Lemma notify_step rand t ip n s : refines n s → op_ok conf dests (Notify rand t ip) →
  wp (ip_step conf (Notify rand t ip)) (λ _, step_to n (spec_step conf (Notify rand t ip) s)) n.
Proof.
  intros Hr [Hd [c Hc]]. cbn [ip_step]. rw Hc. destruct (cid_read ip c Hd Hc) as (Ec & Ens & Eid).
  unfold Icn_event, notice_event. cbn [ev_id ev_type]. rw Ec Ens. change (NAMESPACE_IP =? NAMESPACE_IP) with true. cbv iota zeta.
  assert (∀ b ev n0 (Q : () → nap → Prop), refines n0 s → (∀ n', refines n' (mkSpec (alter (λ _, b) ip (sp_started s)) (sp_waiting s)) → nap_out n' = nap_out n0 →
    reassembly n' = reassembly n0 → Q () n') → wp (Namespaces_forwarding c ev b) Q n0) as Hfw.
  { intros b ev n0 Q Hr0 HQ. unfold Namespaces_forwarding. rw Ens. change (NAMESPACE_IP =? NAMESPACE_IP) with true. cbv iota.
    unfold Ip_forwarding. apply wp_modify. destruct (forwarding_at ip c b n0 s Hr0 Hd Hc) as (H1 & H2 & H3 & _). by apply HQ. }
  destruct t; cbn [notice_type].
  - change (START_PUBLISH =? SCOPE_PUBLISHED) with false. change (START_PUBLISH =? START_PUBLISH) with true. cbv iota. wp_step.
    apply Hfw; [exact Hr|]. intros n1 Hr1 Eo1 Er1. unfold Ip_publishFromBuffer. wp_steps. destruct (proj1 Hr1 ip c Hd Hc) as [_ Hb]. cbn [sp_waiting] in Hb. rw Hb.
    cbn [spec_step]. destruct (sp_waiting s !! ip) as [[packet t]|] eqn:Ew; cbn [fmap option_fmap option_map fst snd pk_packet pk_packetSize].
    + wp_step. apply (publish_step rand ip); [done|by eapply (proj2 Hr)|]. unfold deleteBufferedPacket. apply wp_modify.
      split_and!; [|cbn [emit nap_out set_packetBuffer fmap list_fmap mjoin list_join snd]; by rw app_nil_r Eo1|by rw /= Er1].
      eapply (refines_at ip c n1); [exact Hr1|exact Hd|exact Hc|..]; cbn [sp_started sp_waiting fst icnIds packetBuffer set_packetBuffer emit].
      * intros h Hh. split; [done|by rw lookup_delete_ne].
      * intros a Ha. split; [done|by rw lookup_delete_ne].
      * destruct (proj1 Hr1 ip c Hd Hc) as [Hi _]. unfold entry. cbn [sp_started sp_waiting icnIds packetBuffer set_packetBuffer emit] in *.
        split; [exact Hi|]. by rw !lookup_delete_eq.
      * intros p t'. by rw lookup_delete_eq.
    + apply wp_ret. split_and!; [|by rw /= app_nil_r|done]. cbn [fst]. by rw delete_id.
  - change (STOP_PUBLISH =? SCOPE_PUBLISHED) with false. change (STOP_PUBLISH =? START_PUBLISH) with false. cbn [orb]. apply Hfw; [done|].
    intros n1 H1 H2 H3. split_and!; [exact H1|by rw /= app_nil_r|done].
  - change (PAUSE_PUBLISH =? SCOPE_PUBLISHED) with false. change (PAUSE_PUBLISH =? START_PUBLISH) with false. apply Hfw; [done|].
    intros n1 H1 H2 H3. split_and!; [exact H1|by rw /= app_nil_r|done].
  - change (RE_PUBLISH =? SCOPE_PUBLISHED) with false. change (RE_PUBLISH =? START_PUBLISH) with false. change (RE_PUBLISH =? STOP_PUBLISH) with false.
    change (RE_PUBLISH =? PAUSE_PUBLISH) with false. change (RE_PUBLISH =? PUBLISHED_DATA) with false. cbn [orb]. change (RE_PUBLISH =? RE_PUBLISH) with true. cbv iota. unfold Icn_republish. wp_step. eapply wp_from_res; [exact Eid|].
    wp_step. wp_step. apply Hfw; [by apply refines_out|]. intros n1 H1 H2 H3. split_and!; [exact H1| |done].
    cbn [spec_step snd fmap list_fmap mjoin list_join act_events]. rw Hc app_nil_r. exact H2.
  - apply wp_ret. split_and!; [exact Hr|by rw /= app_nil_r|done].
Qed.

- - -

### PROBLEM STATEMENT
Go through the material above and output exactly the lines from the one containing "change (RE_PUBLISH =? PAUSE_PUBLISH)" through the one containing "cbn [spec_step snd".

### RESULT
    change (RE_PUBLISH =? PAUSE_PUBLISH) with false. change (RE_PUBLISH =? PUBLISHED_DATA) with false. cbn [orb]. change (RE_PUBLISH =? RE_PUBLISH) with true. cbv iota. unfold Icn_republish. wp_step. eapply wp_from_res; [exact Eid|].
    wp_step. wp_step. apply Hfw; [by apply refines_out|]. intros n1 H1 H2 H3. split_and!; [exact H1| |done].
    cbn [spec_step snd fmap list_fmap mjoin list_join act_events]. rw Hc app_nil_r. exact H2.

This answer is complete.